** Task instructions **
Everything from the line with "Some spec =>" to the end of the data is to be retyped exactly, and nothing else.

** Supplied information **
(* ===== verification/Snapshot.v ===== *)
(** * Reading a scheduling snapshot

    [src/nexa/coordinator/snapshot.py]: [read_snapshot] maps the database to the
    snapshot the policy decides on, with a bounded window of candidates per tenant
    ([Windows]), and [persist_fairness_locked] writes the fairness state back.

    A tenant whose queued sizes fall into several cells of its quota staircase is read
    per user and cell, each cell with its own time from which ages count; the windows
    of its cells are merged.  The derived tables [queue_heads], [queue_submitters],
    [queue_request_sizes] and [quota_headroom_steps] are kept by triggers of the
    database and are read as they are. *)

From stdpp Require Import pretty.
From S2P Require Import Prelude PyDecimal Scheduling Accounting PyValue Database Sorting Ledger Windows Authority Capabilities.
From S2P Require Import Eligibility Dispatch Cleanup Retry.

Local Open Scope string_scope.
Local Open Scope list_scope.
Local Open Scope Z_scope.

(** ** The quota staircase *)

(** The sizes above a lower and up to an upper bound, and when they last fitted again. *)
Definition Interval : Type := Z * Z * option Z.
(** A rectangle of (cpu, memory) sizes: bounds and time. *)
Definition Cell : Type := Z * Z * Z * Z * option Z.

Definition cell_resume (c : Cell) : option Z := c.2.
Definition in_cell (c : Cell) (cpu memory : Z) : bool :=
  let '(cpu_lower, cpu_upper, memory_lower, memory_upper, _) := c in
  (cpu_lower <? cpu) && (cpu <=? cpu_upper) && (memory_lower <? memory) && (memory <=? memory_upper).
(* ===== verification/PyFloat.v ===== *)
(** * Floating-point arithmetic on integers

    What the services use of Python's floats: the true division of two ints, the
    product of an int and a float, comparison with an int, and [math.ceil].  Floats
    are the binary64 numbers of [SpecFloat]; every operation rounds the exact result
    to nearest, ties to even. *)

From S2P Require Import Prelude PyValue.
From Stdlib Require Import SpecFloat.

Local Open Scope Z_scope.

(** An int as an unrounded number. *)
Definition float_exact (n : Z) : spec_float :=
  match n with
  | 0 => S754_zero false
  | Zpos p => S754_finite false p 0
  | Zneg p => S754_finite true p 0
  end.

(** [float(n)]. *)
Definition float_of_int (n : Z) : spec_float := binary_normalize 53 1024 n 0 false.

Definition ZeroDivisionError : exn := Exn "ZeroDivisionError" "division by zero".
Definition OverflowError : exn := Exn "OverflowError" "integer division result too large for a float".

(** [a / b]: the exact quotient, rounded once. *)
Definition int_truediv (a b : Z) : outcome exn spec_float :=
  if b =? 0 then Raise ZeroDivisionError
  else match SFdiv 53 1024 (float_exact a) (float_exact b) with
       | S754_infinity _ => Raise OverflowError
       | f => Ret f
       end.

(** [a * b] of two floats. *)
Definition float_mul (a b : spec_float) : spec_float := SFmul 53 1024 a b.

(** [f >= n] for an int [n]: exact. *)
Definition float_ge_int (f : spec_float) (n : Z) : bool :=
  match f with
  | S754_zero _ => n <=? 0
  | S754_infinity s => negb s
  | S754_nan => false
  | S754_finite s m e =>
      let c := if s then Zneg m else Zpos m in
      if 0 <=? e then n <=? c * 2 ^ e else n * 2 ^ (- e) <=? c
  end.

(** [math.ceil(f)]. *)
Definition float_ceil (f : spec_float) : outcome exn Z :=
  match f with
  | S754_zero _ => Ret 0
  | S754_infinity _ => Raise (Exn "OverflowError" "cannot convert float infinity to integer")
  | S754_nan => Raise (Exn "ValueError" "cannot convert float NaN to integer")
  | S754_finite s m e =>
      let c := if s then Zneg m else Zpos m in
      Ret (if 0 <=? e then c * 2 ^ e else - (- c / 2 ^ (- e)))
  end.

Example truediv_third : int_truediv 1 3 = Ret (S754_finite false 6004799503160661 (-54)).
Proof. reflexivity. Qed.

(** 29 of 100 parts, as a percentage, is just below 29. *)
Example percent_29 :
  match int_truediv 29 100 with
  | Ret f => float_ge_int (float_mul f (float_exact 100)) 29
  | Raise _ => true
  end = false.
Proof. reflexivity. Qed.
Definition _create_job (live : Principal) (n : NewJob) (tenant_policy : TenantPolicyRow) (global_counter : CounterRow)
    (user_scope_id : string) (now : Z) : Tx () :=
  let spec := nj_spec n in
  let requested := spec_resources spec in
  '(template, input, model) ← _validate_template_and_artifacts (nj_tenant_id n) spec;
  _ ← se_when ((tq_cpu_limit_millis tenant_policy <? rq_cpu_millis requested)
               || (tq_memory_limit_bytes tenant_policy <? rq_memory_bytes requested)
               || (tq_gpu_limit tenant_policy <? rq_gpu_count requested))
        (infeasible "Requested resources exceed the tenant limit");
  requirements ← se_lift (_inventory_requirements template);
  waiting_reason ← _waiting_reason spec requirements now;
  submitter ← match p_user_id live with
              | Some u => mret u
              | None => se_raise (PyError (Exn "IntegrityError" "submitter_user_id"))
              end;
  _ ← insert T_jobs (queued_row n submitter waiting_reason (ac_version global_counter) now);
  _ ← insert T_logical_sessions (MkSessionRow (nj_session_id n) (nj_tenant_id n) (nj_job_id n));
  _ ← insert T_job_specs (spec_row n);
  _ ← insert T_artifact_references (reference n "INPUT" "input.data" input);
  _ ← match model with
      | None => mret ()
      | Some m => insert T_artifact_references (reference n "MODEL" "model.data" m)
      end;
  event_id ← new_uuid7;
  _ ← insert T_events
        (MkEventRow event_id (nj_tenant_id n) (nj_job_id n) 1 "JOB_ACCEPTED" (Some (nj_event_reason n)) "USER" (user_text live));
  _ ← update_ T_admission_counters (counted (nj_tenant_id n) user_scope_id) bump;
  audit_id ← new_uuid7;
  insert T_audit_records
    (MkAuditRow audit_id "USER" (user_text live) (Some (nj_tenant_id n)) (nj_action n) "JOB" (nj_job_id n) None (Some 1)
       (Some (nj_audit_reason n))).

(** ** Submitting *)

Context (jcs_request_hash : pyval → string) (uuid7 : pyval → option string).

Record SubmitRequest := {
  sq_principal : Principal;
  sq_tenant_id : string;
  sq_spec : JobSpec;
  sq_idempotency_key : string;
  sq_request_hash : string;
}.

Definition submitted_job (q : SubmitRequest) (job_id session_id : string) : NewJob :=
  {| nj_tenant_id := sq_tenant_id q; nj_job_id := job_id; nj_session_id := session_id; nj_spec := sq_spec q;
     nj_payload := model_dump (sq_spec q); nj_checksum := jcs_request_hash (model_dump (sq_spec q));
     nj_retry_of := None; nj_event_reason := "Job accepted"; nj_action := "job.submit";
     nj_audit_reason := "Job accepted" |}.

(** The stored response of a created job. *)
Definition accepted_response (record_id tenant_id job_id : string) (headers : list (string * string)) :
    Tx JobOperationResult :=
  rows ← _job_query tenant_id job_id;
  row ← one rows;
  _ ← complete_idempotency record_id 202 (Some (_job_view row)) headers (Some job_id) false;
  mret {| jr_status := 202; jr_body := Some (_job_view row); jr_headers := headers |}.

Definition submit (q : SubmitRequest) (job_id session_id : string) (reading : option Reading) (t : SubmitTimes) :
    Tx JobOperationResult :=
  live ← _authorize (js_idle_ttl settings) (st_checked t) (sq_principal q) (sq_tenant_id q) true;
  outcome ← begin_idempotency (job_key live (sq_tenant_id q) "submitJob" (sq_idempotency_key q)) (sq_request_hash q)
              (st_started t + days (js_retention_days settings)) (js_pending_wait settings);
  match io_replay outcome with
  | Some replay => mret (replayed replay)
  | None =>
      '(tenant_policy, global_counter, user_scope_id) ← _admit live (sq_tenant_id q) true reading t;
      _ ← _create_job live (submitted_job q job_id session_id) tenant_policy global_counter user_scope_id (st_started t);
      accepted_response (io_record_id outcome) (sq_tenant_id q) job_id [("Location", "/v1/jobs/" +:+ job_id); ("ETag", etag 1)]
  end.

(** ** Retrying a failed job *)

(** What the verification of the requested checkpoint, before the transaction,
    found. *)
Inductive Scan :=
| ScanValid (checkpoint_id : string)
| ScanInvalid (reason : string)
| ScanMissing
| ScanSkip
| ScanUnavailable.

Definition is_valid_scan (scan : Scan) (checkpoint_id : string) : bool :=
  match scan with ScanValid c => bool_decide (c = checkpoint_id) | _ => false end.

(** [retry_lineage]: the job and the jobs it was retried from.  The walk visits a job
    once, so that one step per job is enough. *)
Fixpoint lineage (fuel : nat) (jobs : list JobRow) (seen : list string) (job_id : string) : list string :=
  match fuel with
  | O => seen
  | S fuel =>
      if bool_decide (job_id ∈ seen) then seen
      else match List.find (is_job job_id) jobs with
           | None => seen
           | Some job =>
               match j_retry_of_job_id job with
               | None => job_id :: seen
               | Some source => lineage fuel jobs (job_id :: seen) source
               end
           end
  end.
Definition retry_lineage (tenant_id job_id : string) : Tx (list string) :=
  jobs ← select T_jobs (λ j, bool_decide (j_tenant_id j = tenant_id));
  mret (lineage (S (length jobs)) jobs [] job_id).

(** [try: m except ApplicationError: raise e]. *)
Definition or_else {A} (m : Tx A) (e : SvcError) : Tx A := λ db,
  match m db with
  | (Raise (ApplicationError _ _ _), db') | (Raise (ApplicationErrorAfter _ _ _ _), db') => (Raise e, db')
  | r => r
  end.

Definition not_compatible : SvcError := _infeasible "Checkpoint is not a compatible committed checkpoint".

Definition _lock_retry_checkpoint (live : Principal) (tenant_id : string) (source_spec : SpecRow)
    (checkpoint_id : string) (scan : Scan) : Tx () :=
  let not_found := ApplicationError "resource_not_found" 404 "Checkpoint was not found" in
  found ← select T_checkpoints (λ c, bool_decide (cp_checkpoint_id c = checkpoint_id) && bool_decide (cp_tenant_id c = tenant_id));
  found ← one_or_none found;
  match found with
  | None => se_raise not_found
  | Some row =>
      _ ← or_else (_visible_submitter live tenant_id (cp_job_id row)) not_found;
      _ ← se_when (match scan with ScanUnavailable => true | _ => false end)
            (ApplicationErrorAfter "dependency_unavailable" 503 "Artifact storage is unavailable" 1);
      specs ← select T_job_specs (λ s, bool_decide (sp_job_id s = cp_job_id row));
      owner_spec ← one specs;
      corrupt ← select T_checkpoint_corruptions (λ x, bool_decide (cx_checkpoint_id x = checkpoint_id));
      related ← retry_lineage tenant_id (sp_job_id source_spec);
      _ ← se_when (negb (bool_decide (cp_state row = "COMMITTED")) || negb (length corrupt =? 0)%nat
                   || negb (bool_decide (cp_job_id row ∈ related))
                   || negb (bool_decide (sp_spec_checksum owner_spec = sp_spec_checksum source_spec))
                   || negb (is_valid_scan scan checkpoint_id)) not_compatible;
      files ← select T_artifact_references (λ r, bool_decide (af_tenant_id r = tenant_id)
                && bool_decide (af_owner_type r = "CHECKPOINT") && bool_decide (af_owner_id r = checkpoint_id)
                && bool_decide (af_purpose r = "CHECKPOINT_FILE"));
      let wanted := remove_dups (cp_manifest_artifact_id row :: (af_artifact_id <$> files)) in
      locked ← select T_artifacts (committed tenant_id wanted);
      se_when (negb (length locked =? length wanted)%nat) not_compatible
  end.

Record RetryRequest := {
  ry_principal : Principal;
  ry_tenant_id : string;
  ry_job_id : string;
  ry_reason : string;
  ry_checkpoint_id : option string;
  ry_idempotency_key : string;
  ry_request_hash : string;
  ry_if_match : option string;
}.

Definition retried_job (q : RetryRequest) (job_id session_id : string) (spec : JobSpec) (source : SpecRow) : NewJob :=
  {| nj_tenant_id := ry_tenant_id q; nj_job_id := job_id; nj_session_id := session_id; nj_spec := spec;
     nj_payload := sp_canonical_spec source; nj_checksum := sp_spec_checksum source;
     nj_retry_of := Some (ry_job_id q); nj_event_reason := "MANUAL_RETRY"; nj_action := "job.retry";
     nj_audit_reason := ry_reason q |}.

Definition retry_failed_job (q : RetryRequest) (job_id session_id : string) (scan : Scan) (t : SubmitTimes) :
    Tx JobOperationResult :=
  let tenant_id := ry_tenant_id q in
  live ← _authorize (js_idle_ttl settings) (st_checked t) (ry_principal q) tenant_id true;
  _ ← _visible_submitter live tenant_id (ry_job_id q);
  outcome ← begin_idempotency (job_key live tenant_id "retryFailedJob" (ry_idempotency_key q)) (ry_request_hash q)
              (st_started t + days (js_retention_days settings)) (js_pending_wait settings);
  match io_replay outcome with
  | Some replay => mret (replayed replay)
  | None =>
      expected ← se_lift (resolve_expected_version (VersionPrecondition (ry_if_match q)));
      '(tenant_policy, global_counter, user_scope_id) ← _admit live tenant_id false None t;
      jobs ← select T_jobs (of_job tenant_id (ry_job_id q));
      source ← one jobs;
      _ ← se_when (negb (j_version source =? expected))
            (ApplicationError "version_conflict" 412 "Job version does not match If-Match");
      _ ← se_when (negb (bool_decide (j_state source = JS_FAILED))) (cannot source "retried");
      specs ← select T_job_specs (λ s, bool_decide (sp_job_id s = ry_job_id q));
      source_spec ← one specs;
      _ ← match ry_checkpoint_id q with
          | None => mret ()
          | Some checkpoint_id => _lock_retry_checkpoint live tenant_id source_spec checkpoint_id scan
          end;
      match model_validate uuid7 (sp_canonical_spec source_spec) with
      | None => se_raise (_infeasible "The source job spec cannot be admitted again")
      | Some spec =>
          _ ← _create_job live (retried_job q job_id session_id spec source_spec) tenant_policy global_counter
                user_scope_id (st_started t);
          _ ← match ry_checkpoint_id q with
              | None => mret ()
              | Some checkpoint_id => insert T_checkpoint_references (MkCheckpointReferenceRow checkpoint_id job_id)
              end;
          accepted_response (io_record_id outcome) tenant_id job_id [("ETag", etag 1)]
      end
  end.
End admission.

** Solution **
      | Some spec =>
          _ ← _create_job live (retried_job q job_id session_id spec source_spec) tenant_policy global_counter
                user_scope_id (st_started t);
          _ ← match ry_checkpoint_id q with
              | None => mret ()
              | Some checkpoint_id => insert T_checkpoint_references (MkCheckpointReferenceRow checkpoint_id job_id)
              end;
          accepted_response (io_record_id outcome) tenant_id job_id [("ETag", etag 1)]
      end
  end.
End admission.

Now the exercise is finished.